The Line of Beauty (22 page)

Read The Line of Beauty Online

Authors: Alan Hollinghurst

"So what do you do?" said Leslie.

"I've got my own film-production company," Wani said.

"Oh . . ." said Leslie, crushed and intrigued at once. And then, in a rather roundabout response, "Did you see
A Room with a View?
I wonder what you thought of that, if you're in the film world."

"I didn't, I'm afraid," said Wani, with another tiny but chilling smile.

"Didn't I see you in the Volunteer last week?" Leslie said after a bit—at which Wani looked quite blank, but the question
was aimed at the dark-eyed man, who all this time had been lying back on his elbow, with one knee raised and his tackle slumped
unignorably towards them. It was difficult to tell if his vague smile was a reaction to their conversation, or even if he
was looking at them. His eyes seemed to work on some scene of imminent gratification, unfolding on a screen that hung between
himself and the afternoon. There was something confidently patient about him, no lecherous effort or rush. But when he was
spoken to it was as if they'd already been talking, and there was an understanding between them. Nick gazed at him, feeling
he allowed and absorbed gazes, and at the glinting water beyond, with a twinge of sadness that when they stopped talking they
would have to leave the little sun-struck oblong of the raft and swim back to the solid world.
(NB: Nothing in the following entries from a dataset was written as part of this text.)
(* ===== verification/Metrics.v ===== *)
(** * Names of metrics and scores (stats/metrickey.go, the tags of stats/tally.go,
    peers/prefer.go)

    The name of a metric has a segment for each of a few tags, with the values of the tags
    cleaned of the characters that separate segments.  The rendezvous scores of
    peers/prefer.go are hashes with their machine arithmetic. *)

From S2P Require Import Prelude Buffer.

(** ** metrickey.go *)

Definition dot : byte := x2e.
Definition special : list byte := [x7b; x7d; x2f; x5c; x3a; x2e; x20; x09; x0d; x0a].

Definition writeClean (v : bytes) : bytes := (λ c, if decide (c ∈ special) then x2d else c) <$> v.

Definition addKeys (name : bytes) : list bytes :=
  if decide (str "outbound" `prefix_of` name) then
    [str "service"; str "target-service"; str "target-endpoint"]
    ++ (if decide (str "outbound.calls.retries" `prefix_of` name) then [str "retry-count"] else [])
  else if decide (str "inbound" `prefix_of` name) then [str "calling-service"; str "service"; str "endpoint"]
  else [].

Definition tag_segment (tags : gmap bytes bytes) (k : bytes) : bytes :=
  match tags !! k with Some v => writeClean v | None => str "no-" ++ k end.

Definition MetricWithPrefix (prefix name : bytes) (tags : gmap bytes bytes) : bytes :=
  prefix ++ name ++ concat ((λ k, dot :: tag_segment tags k) <$> addKeys name).
Definition DefaultMetricPrefix : bytes → gmap bytes bytes → bytes := MetricWithPrefix (str "tchannel.").

Definition dots (b : bytes) : nat := length (filter (λ c, c = dot) b).

Lemma dots_app a b : dots (a ++ b) = (dots a + dots b)%nat.
Proof. unfold dots. by rewrite filter_app, length_app. Qed.

Lemma writeClean_clean v : Forall (λ c, c ∉ special) (writeClean v).
Proof.
  unfold writeClean. apply Forall_fmap, Forall_forall. intros c _. cbn. case_decide; [|done].
  apply (bool_decide_unpack _). vm_compute. exact I.
Qed.

Lemma dots_none b : Forall (λ c, c ∉ special) b → dots b = 0%nat.
Proof.
  unfold dots. induction 1 as [|c b Hc _ IH]; [done|]. rewrite filter_cons_False; [done|].
  intros ->. apply Hc. apply (bool_decide_unpack _). vm_compute. exact I.
Qed.

Lemma tag_segment_dots tags name k : k ∈ addKeys name → dots (tag_segment tags k) = 0%nat.
Proof.
  intros Hk. unfold tag_segment. destruct (tags !! k) as [v|]; [apply dots_none, writeClean_clean|].
  assert (Hall : Forall (λ k, dots (str "no-" ++ k) = 0%nat)
    [str "service"; str "target-service"; str "target-endpoint"; str "retry-count"; str "calling-service"; str "endpoint"])
    by (repeat constructor).
  rewrite Forall_forall in Hall. apply Hall. unfold addKeys in Hk.
  repeat case_decide; cbn [app] in Hk; set_solver.
Qed.

(** No value of a tag can add a segment to the name of a metric or take one away. *)
Theorem metric_segments prefix name tags :
  dots (MetricWithPrefix prefix name tags) = (dots prefix + dots name + length (addKeys name))%nat.
Proof.
  unfold MetricWithPrefix. rewrite !dots_app. enough (Hseg : ∀ l, (∀ k, k ∈ l → dots (tag_segment tags k) = 0%nat) →
    dots (concat ((λ k, dot :: tag_segment tags k) <$> l)) = length l).
  { rewrite Hseg; [lia|]. intros k. apply tag_segment_dots. }
  induction l as [|k l IH]; intros Hl; [done|]. cbn [fmap list_fmap concat length]. rewrite dots_app, IH by set_solver.
  unfold dots. rewrite filter_cons_True by done. fold (dots (tag_segment tags k)). cbn [length].
  fold (dots (tag_segment tags k)). rewrite Hl by set_solver. lia.
Qed.

(** ** tally.go *)

Record knownTags := mkKnownTags { kt_dest : bytes; kt_source : bytes; kt_procedure : bytes; kt_retryCount : bytes }.

Definition convertTags (tags : gmap bytes bytes) : knownTags :=
  let get k := default [] (tags !! k) in
  match tags !! str "target-service" with
  | Some ts => mkKnownTags ts (get (str "service")) (get (str "target-endpoint")) (get (str "retry-count"))
  | None =>
      match tags !! str "calling-service" with
      | Some cs => mkKnownTags (get (str "service")) cs (get (str "endpoint")) (get (str "retry-count"))
      | None => mkKnownTags [] [] [] []
      end
  end.

Definition set_tag (k v : bytes) (m : gmap bytes bytes) : gmap bytes bytes :=
  if decide (v = []) then m else <[k := v]> m.
Definition tallyTags (kt : knownTags) : gmap bytes bytes :=
  set_tag (str "retry-count") (kt_retryCount kt)
    (set_tag (str "procedure") (kt_procedure kt)
      (set_tag (str "source") (kt_source kt) (set_tag (str "dest") (kt_dest kt) ∅))).

(** ** prefer.go *)

Definition fnv_initial : Z := 2166136261.
Definition fnv_prime : Z := 16777619.

Definition fnv32a (s : bytes) : Z :=
  foldl (λ hash c, uint32 (Z.lxor hash (Z_of_byte c) * fnv_prime)) fnv_initial s.

Definition mod2_31 (v : Z) : Z := Z.land v (Z.shiftl 1 31 - 1).

Definition NewHRWScorer (clientID : Z) : Z := mod2_31 clientID.

Definition hrw_GetScore (clientID : Z) (hostPort : bytes) : Z :=
  let server := mod2_31 (fnv32a hostPort) in
  let v := uint32 (1103515245 * Z.lxor (uint32 (uint32 (1103515245 * clientID) + 12345)) server) in
  mod2_31 (uint32 (v + 12345)).

(** A score is a number of 31 bits. *)
Lemma hrw_score_bounds clientID hostPort : 0 <= hrw_GetScore clientID hostPort < 2^31.
Proof.
  unfold hrw_GetScore, mod2_31. change (Z.shiftl 1 31 - 1) with (Z.ones 31).
  rewrite Z.land_ones by lia. apply Z.mod_pos_bound. lia.
Qed.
Wani was looking at the man
again too, but also at the waiting ladder of the jetty, with the flicker of someone calculating his escape.

When they were getting dried and dressed in the compound Wani nodded and said, "There's our friend Ricky again." Nick looked
over his shoulder and saw the sexy man emerging round the fence of the nudist yard and pulling carelessly at the draw-string
of his trunks.

"Oh, yes. I didn't know he was called Pdcky," Nick said.
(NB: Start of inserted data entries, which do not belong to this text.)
(** ** The tags at both ends *)

(** What the tags of a call tell tally: a call that goes out is from the service of the
    channel to the service and method that are called, unless it is an HTTP call, which
    has no method; a call that comes in is from its caller to the service of the channel. *)
Theorem call_tags process own host service method format caller :
  let common := createCommonStats process own host in
  convertTags (createStatsTags_outbound service method format common)
    = mkKnownTags service own (if decide (format = str "http") then [] else method) []
  ∧ convertTags (received (createStatsTags_inbound caller common) method).1 = mkKnownTags own caller method [].
Proof.
  assert (Hc : ∀ k, createCommonStats process own host !! k =
    match host with
    | inl h => if decide (str "host" = k) then Some h
               else if decide (str "app" = k) then Some process else if decide (str "service" = k) then Some own else None
    | inr _ => if decide (str "app" = k) then Some process else if decide (str "service" = k) then Some own else None
    end).
  { intros k. unfold createCommonStats. destruct host; [rewrite lookup_insert|]; rewrite lookup_insert, lookup_singleton; done. }
  intros common. split.
  - assert (Ht : createStatsTags_outbound service method format common !! str "target-service" = Some service).
    { unfold createStatsTags_outbound. destruct (decide (format ≠ _)); [rewrite lookup_insert_ne by done|];
        (rewrite lookup_union_r by (rewrite Hc; by destruct host)); by rewrite lookup_singleton. }
    unfold convertTags. rewrite Ht. unfold createStatsTags_outbound. f_equal.
    + destruct (decide (format ≠ _)); [rewrite lookup_insert_ne by done|];
        rewrite lookup_union_l by (by rewrite lookup_singleton); rewrite Hc; by destruct host.
    + destruct (decide (format = str "http")) as [->|Hn].
      * rewrite decide_False by (intros H; by apply H). rewrite lookup_union_l by (by rewrite lookup_singleton). rewrite Hc. by destruct host.
      * rewrite decide_True by done. by rewrite lookup_insert.
    + destruct (decide (format ≠ _)); [rewrite lookup_insert_ne by done|];
        rewrite lookup_union_l by (by rewrite lookup_singleton); rewrite Hc; by destruct host.
  - cbn [received fst]. unfold createStatsTags_inbound, convertTags.
    assert (Hk : ∀ k, str "endpoint" ≠ k → str "calling-service" ≠ k →
      (<[str "endpoint" := method]> (common ∪ {[str "calling-service" := caller]})) !! k = common !! k).
    { intros k H1 H2. rewrite lookup_insert_ne by done. apply lookup_union_l. by rewrite lookup_singleton_ne. }
    rewrite (Hk (str "target-service")) by done. rewrite Hc.
    assert (Ht : (<[str "endpoint" := method]> (common ∪ {[str "calling-service" := caller]})) !! str "calling-service" = Some caller).
    { rewrite lookup_insert_ne by done. rewrite lookup_union_r by (rewrite Hc; by destruct host). by rewrite lookup_singleton. }
    rewrite Ht, (Hk (str "service")), (Hk (str "retry-count")), !Hc, lookup_insert by done. by destruct host.
Qed.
"Well, he looks like a Ricky," said Wani, while getting out of his trunks sitting down and wrapped in a towel.

"Have you got an erection or something?" said Nick.

"Don't be puerile," Wani said. He gave Nick a look that was part challenge and part broody supplication. "Why don't you ask
him if he'd like to come home with us?"

"What, 'Ricky'?"

"Isn't that what goes on at this sort of place? I didn't imagine we'd come here for the exercise."

Nick sniggered. "You don't have to go mad," he said, "the first time I take you out."

Wani coloured a little but he held his gaze. "It could be a lot of fun," he said. "I should have thought. He's very common."

Nick glanced round again at Ricky, who was loitering amiably by the path to the toilets, and loitered too of course in his
memory, as unexplored potential. At the same time he felt a little clutch of warning. Wani didn't know what he might be getting
them into, and nor did Nick. When he looked back Wani was standing up in his underpants and tugging on his jeans. "I'm sure
it could be," Nick said drily. At which Wani, with a twitch of his eyebrows and a sour compression of his lips, seemed to
shrug the thing off. He took his watch from his pocket and put it on.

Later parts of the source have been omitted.